Chopped and Screwed music is front and center on R&B diva Beyonce’s newly released single “Bow Down / I Been On.” The genre’s signature sound — slowing the singer’s vocal pitch to a molasses-y growl — is used to showcase Beyonce’s artistic risk-taking. As well, hip-hop luminaries Kanye West, A$AP Rocky, T.I. and Drake have made repeated use of the genre’s slo-mo phrasing techniques.
That Lil Wayne, one of hip-hop’s cash kings, would find escape in something as down-market as prescription cold medication may seem at odds with the genre’s blinged-out excesses.
“Codeine is an opiate,” said Jane Maxwell, senior research scientist at the University of Texas at Austin’s Addiction Research Institute. “When you’re sipping on syrup, you’re sipping on a synthetic narcotic analgesic.”

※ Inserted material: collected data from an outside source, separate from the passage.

(** The stores do not change the lengths of the rows. *)
Lemma next_lengths c A p p' gs ers :
  batch_inv c A p gs → length ers = length gs →
  (∀ k g e, gs !! k = Some g → ers !! k = Some e → req_to_token p' !! Z.to_nat (g_idx g) = Some (g_full (next_g g e))) →
  (∀ k, Z.of_nat k ∉ g_idx <$> gs → req_to_token p' !! k = req_to_token p !! k) →
  length <$> req_to_token p' = length <$> req_to_token p.
Proof.
  intros Hb Hlen Hown Hkeep. apply list_eq. intros k. rewrite !list_lookup_fmap.
  destruct (decide (Z.of_nat k ∈ g_idx <$> gs)) as [(g & Ek & [j Hj]%list_elem_of_lookup)%list_elem_of_fmap|Hk]; [|by rewrite Hkeep].
  destruct (lookup_lt_is_Some_2 ers j) as [e He]; [apply lookup_lt_Some in Hj; lia|].
  pose proof (Hown j g e Hj He) as Hr. pose proof (Forall_lookup_1 _ _ _ _ (bi_runs _ _ _ _ Hb) Hj) as Hg.
  rewrite <-Ek, Nat2Z.id in Hr. rewrite Hr. pose proof (ru_row _ _ _ _ Hg) as Hr0. rewrite <-Ek, Nat2Z.id in Hr0. rewrite Hr0.
  cbn [next_g g_full fmap option_fmap option_map]. by rewrite length_insert.
Qed.

(** The step on a batch that fits. *)
Lemma alloc_for_decode_spec c A p gs :
  batch_inv c A p gs → fits spec c (g_req <$> gs) → Forall can_grow gs →
  ∃ c' A' p' ers, Forall2 (grown (cpage_size c)) (next_row <$> gs) ers ∧
    alloc_for_decode (base <$> (g_req <$> gs)) (g_idx <$> gs) ((λ g, kv_committed_len (g_kv g)) <$> gs) 1 p c =
      Ok ((λ e, row_last (e_row e)) <$> ers, (λ g, step_req (base (g_req g))) <$> gs, p', c') ∧
    batch_inv c' A' p' (zip_with next_g gs ers) ∧ settings c' = settings c ∧
    (∀ k, Z.of_nat k ∉ g_idx <$> gs → req_to_token p' !! k = req_to_token p !! k) ∧
    length <$> req_to_token p' = length <$> req_to_token p ∧ max_context_len p' = max_context_len p.
Proof.
  intros Hb Hfit Hgrow. unfold alloc_for_decode.
  destruct (decode_slots c A p gs Hb Hfit) as (c1 & A1 & Hb1 & Hset & Hfit1 & ->).
  destruct (settings_fields c c1 Hset) as (_ & Eps & _). pose proof Hb1 as [Hinv1 Hkv1 Hd1 Hr1 Hnd1 Hsm1 Ht1 Ho Hh1].
  destruct (take_slots_grow c1 A1 p gs Hb1 Hfit1) as (ers & a' & -> & Hok' & Hps' & HF & HP).
  rewrite (kv_ps c1 A1 Hkv1) in HF, Hps'. cbn [mbind res_bind or_oom].
  rewrite (gained_last c1 A1 p gs ers Hr1 HF).
  assert (length ers = length gs) as Hlen by (apply Forall2_length in HF; rewrite length_fmap in HF; lia).
  destruct (next_pages c1 A1 p gs ers (cpage_size c1) eq_refl Hinv1 Hr1 HF) as (new & HP1 & HP2).
  assert (new ++ pool a' ≡ₚ pool (kv_allocator c1)) as Hnew.
  { rewrite HP1, <-app_assoc in HP. by apply Permutation_app_inv_l in HP. }
  set (gs' := zip_with next_g gs ers) in *. set (c2 := set_kv_allocator c1 a').
  assert (tree_slots A1 ++ Paged.page_slots (cpage_size c1) (concat (own_pages (cpage_size c1) <$> gs') ++ pool a') ≡ₚ
          all_slots c1 A1 gs) as Hall.
  { rewrite (all_slots_pages c1 A1 p gs Hinv1 Hr1), HP2, <-app_assoc, <-Hnew, !page_slots_app. done. }
  assert (∀ k g e, gs !! k = Some g → ers !! k = Some e → grown (cpage_size c1) (next_row g) e) as Hgr.
  { intros k g e Hg He. apply (Forall2_lookup_lr _ _ _ k _ _ HF); [by rewrite list_lookup_fmap, Hg|done]. }
  destruct (next_table c1 A1 p gs ers Hb1 Hgrow Hlen) as (p' & -> & (t & -> & Hlt) & Hown & Hkeep).
  { intros k e He. destruct (lookup_lt_is_Some_2 gs k) as [g Hg]; [apply lookup_lt_Some in He; lia|].
    rewrite <-Hall in Hsm1. eapply Forall_forall in Hsm1; [exact Hsm1|]. apply elem_of_app. right.
    rewrite page_slots_app, page_slots_concat, elem_of_app. left. apply elem_of_concat_fmap.
    exists (own_pages (cpage_size c1) (next_g g e)). split.
    - apply list_elem_of_fmap. exists (next_g g e). split; [done|]. apply list_elem_of_lookup. exists k.
      unfold gs'. rewrite lookup_zip_with_Some. by exists g, e.
    - apply (new_slot_owned c1 A1 p); [done|exact (Forall_lookup_1 _ _ _ _ Hr1 Hg)|by eapply Hgr]. }
  cbn [mbind res_bind]. exists c2, A1, (set_req_to_token p t), ers. rewrite <-Eps.
  split; [done|]. split; [by rewrite <-!list_fmap_compose|]. split; [|split; [by rewrite <-Hset|]; split; [done|]; split; [|done]; by apply (next_lengths c1 A1 p _ gs ers Hb1 Hlen)].
  assert (Forall (runs c2 A1 (set_req_to_token p t)) gs') as Hr2.
  { apply Forall_forall. intros g' (k & g & e & Hg & He & ->)%zip_with_elem.
    pose proof (Forall_lookup_1 _ _ _ _ Hgrow Hg) as [? ?].
    apply (next_runs c1 c2 A1 p); [done|done|exact (Forall_lookup_1 _ _ _ _ Hr1 Hg)|done|done|by eapply Hgr|].
    by apply (Hown k). }
  pose proof (Inv_set_alloc c1 A1 a' Hinv1) as Hinv2. fold c2 in Hinv2.
  assert (all_slots c2 A1 gs' ≡ₚ all_slots c1 A1 gs) as Hall2.
  { rewrite (all_slots_pages c2 A1 _ gs' Hinv2 Hr2). exact Hall. }
  fold gs'. constructor; rewrite ?Hall2; try done.
  - constructor; try done; [apply Hkv1|]. rewrite <-Hall2 in Hnd1. unfold all_slots in Hnd1.
    by apply NoDup_app in Hnd1 as (_ & _ & ?).
  - unfold gs'. rewrite (zip_next_same gs ers g_idx Hlen) by done.
    destruct Ho as [? ? ? ?]. constructor; try done. cbn. unfold zlen in *. by rewrite Hlt.
  - intros i a Hi Hir. specialize (Hh1 i a Hi Hir). enough (holders gs' i = holders gs i) by lia.
    assert (∀ l, holders l i = zlen (filter (λ n, n = i) (g_node <$> l))) as Hhold.
    { induction l as [|g l IHl]; [done|]. rewrite holders_cons, IHl, fmap_cons, filter_cons.
      case_decide; rewrite ?zlen_cons; lia. }
    rewrite !Hhold. unfold gs'. by rewrite (zip_next_same gs ers g_node Hlen).
Qed.
End decode.
(* ===== verification/ExtendAlloc.v ===== *)
(** * Allocating a prefill batch

    [prepare_for_extend] and [alloc_for_extend] on requests whose prefixes lie on
    pages: rows of the table, slots of the pool and the writes of the rows. *)

From S2P Require Import Prelude PyFloat Allocator AllocKernels RadixKey PrefixTree TreeNode ReqPool Events.
From S2P Require Import RadixCache RadixInv RadixWalk RadixLock RadixEvict ReqCache ReqOwnership.
From S2P Require Import PrefillAdder RadixPools Allocation AllocWrites BatchAlloc RunningBatch.
Import Allocator.

(** ** The requests of the batch *)

(** A request with the pages its prefix lies on and the length it grows to. *)
Record xreq := mkX { x_req : Req; x_pages : list Z; x_seq : Z }.

Definition x_prefix (x : xreq) : list Z := prefix_indices (x_req x).
Definition x_row (x : xreq) : ereq := mkEReq (x_pages x) (x_prefix x) (x_seq x).

Record extend_ok (ps : Z) (p : ReqToTokenPool) (x : xreq) : Prop := {
  xo_range : extend_range (x_req x) = Some (zlen (x_prefix x), x_seq x);
  xo_seq : zlen (x_prefix x) ≤ x_seq x ≤ max_context_len p;
  xo_ids : x_seq x ≤ zlen (full_untruncated_fill_ids (x_req x));
  xo_layout : row_layout ps (x_pages x) (x_prefix x);
  xo_pages : zlen (x_pages x) = npages ps (zlen (x_prefix x));
  xo_held : holds_kv (kv (x_req x)) = true → 0 < kv_allocated_len (kv (x_req x));
}.

Lemma x_row_ok ps p x : extend_ok ps p x → ereq_ok ps (x_row x).
Proof. intros [_ [? _] _ ? ? _]. by split_and!. Qed.

Lemma mapM_ok {A B} (f : A → res B) (g : A → B) l :
  Forall (λ x, f x = Ok (g x)) l → mapM f l = Ok (g <$> l).
Proof. induction 1 as [|x l Hx _ IH]; [done|]. cbn. by rewrite Hx, IH. Qed.

Definition extend_lens (xs : list xreq) : list Z := (λ x, x_seq x - zlen (x_prefix x)) <$> xs.

Lemma extend_lens_tokens xs : zsum (extend_lens xs) = batch_tokens (prefix_lens (x_row <$> xs)) (seq_lens (x_row <$> xs)).
Proof.
  unfold batch_tokens, prefix_lens, seq_lens, extend_lens. f_equal. rewrite <-!list_fmap_compose.
  by rewrite zip_with_fmap_l, zip_with_fmap_r, zip_with_diag.
Qed.

Lemma prepare_for_extend_spec ps p xs :
  Forall (extend_ok ps p) xs →
  prepare_for_extend (x_req <$> xs) =
  Ok (mkBatch (x_req <$> xs) (prefix_lens (x_row <$> xs)) (extend_lens xs) (seq_lens (x_row <$> xs)) (zsum (extend_lens xs))).
Proof.
  intros Hok. unfold prepare_for_extend.
  assert (∀ (B : Type) (f : Req → res B) (g : xreq → B), (∀ x, extend_ok ps p x → f (x_req x) = Ok (g x)) →
    mapM f (x_req <$> xs) = Ok (g <$> xs)) as HM.
  { intros B f g Hf. induction Hok as [|x l Hx _ IH]; [done|]. cbn. rewrite (Hf x Hx). cbn. by rewrite IH. }
  rewrite (HM _ (λ r, ids ← get_fill_ids r; Ok (slice_from ids (zlen (prefix_indices r))))
    (λ x, slice_from (slice_to (full_untruncated_fill_ids (x_req x)) (x_seq x)) (zlen (x_prefix x)))).
  2:{ intros x [Hr _ _ _ _ _]. unfold get_fill_ids, extend_end. by rewrite Hr. }
  cbn [mbind res_bind]. rewrite (HM _ extend_end x_seq).
  2:{ intros x [Hr _ _ _ _ _]. unfold extend_end. by rewrite Hr. }
  cbn [mbind res_bind]. rewrite (HM _ extend_length (λ x, x_seq x - zlen (x_prefix x))).
  2:{ intros x [Hr _ _ _ _ _]. unfold extend_length. by rewrite Hr. }
  cbn [mbind res_bind]. do 2 f_equal.
  - unfold prefix_lens. by rewrite <-!list_fmap_compose.
  - unfold seq_lens. by rewrite <-list_fmap_compose.
  - unfold extend_lens. rewrite <-list_fmap_compose. f_equal. apply list_fmap_ext. intros i x Hx. unfold compose.
    pose proof (Forall_lookup_1 _ _ _ _ Hok Hx) as [_ Hs Hi _ _ _]. pose proof (zlen_nonneg (x_prefix x)).
    rewrite zlen_slice_from, zlen_slice_to by lia. lia.
Qed.

(** ** Slots *)

(** With pages of one slot: request after request takes its slots from [out]. *)
Fixpoint token_extend (xs : list xreq) (out : list Z) : list ereq :=
  match xs with
  | [] => []
  | x :: xs =>
      let n := Z.to_nat (x_seq x - zlen (x_prefix x)) in
      mkEReq (x_pages x ++ take n out) (x_prefix x ++ take n out) (x_seq x) :: token_extend xs (drop n out)
  end.

Lemma token_grown p x new :
  extend_ok 1 p x → zlen new = x_seq x - zlen (x_prefix x) →
  grown 1 (x_row x) (mkEReq (x_pages x ++ new) (x_prefix x ++ new) (x_seq x)).
Proof.
  intros [_ Hs _ HR HP _] Hn. unfold npages in HP. rewrite Z.add_simpl_r, Z.div_1_r in HP.
  unfold grown, ereq_ok, npages. cbn [x_row e_pages e_row e_seq]. rewrite !zlen_app, Z.add_simpl_r, Z.div_1_r.
  split_and!; try lia; [|by apply prefix_app_r..].
  intros i y [Hy|[Hge Hy]]%lookup_app_Some.
  - destruct (HR i y Hy) as (q & Hq & ->). exists q. split; [|done]. by apply lookup_app_l_Some.
  - exists y. rewrite Z.div_1_r, Nat2Z.id, Z.mod_1_r. split; [|lia].
    rewrite lookup_app_r by (unfold zlen in *; lia). rewrite <-Hy. f_equal. unfold zlen in *. lia.
Qed.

Lil Wayne is seen guzzling what appears to be sizzurp — also known as “lean,” “purp” or “purple drank” thanks to the cough syrup’s synthetic pastel hue — in the 2009 documentary film “The Carter.” (He sued to block the movie’s release, accusing its filmmakers of fraud by intentional misrepresentation, but the suit was thrown out by a judge.)
After serving 242 days on Rikers Island in 2010 for gun possession, Lil Wayne continued to pledge allegiance to sizzurp — never mind probation terms stipulating more prison time should he test positive for drugs prior to November 2013: “I’m purple drank forever,” Wayne raps in last year’s “Turn On the Lights.”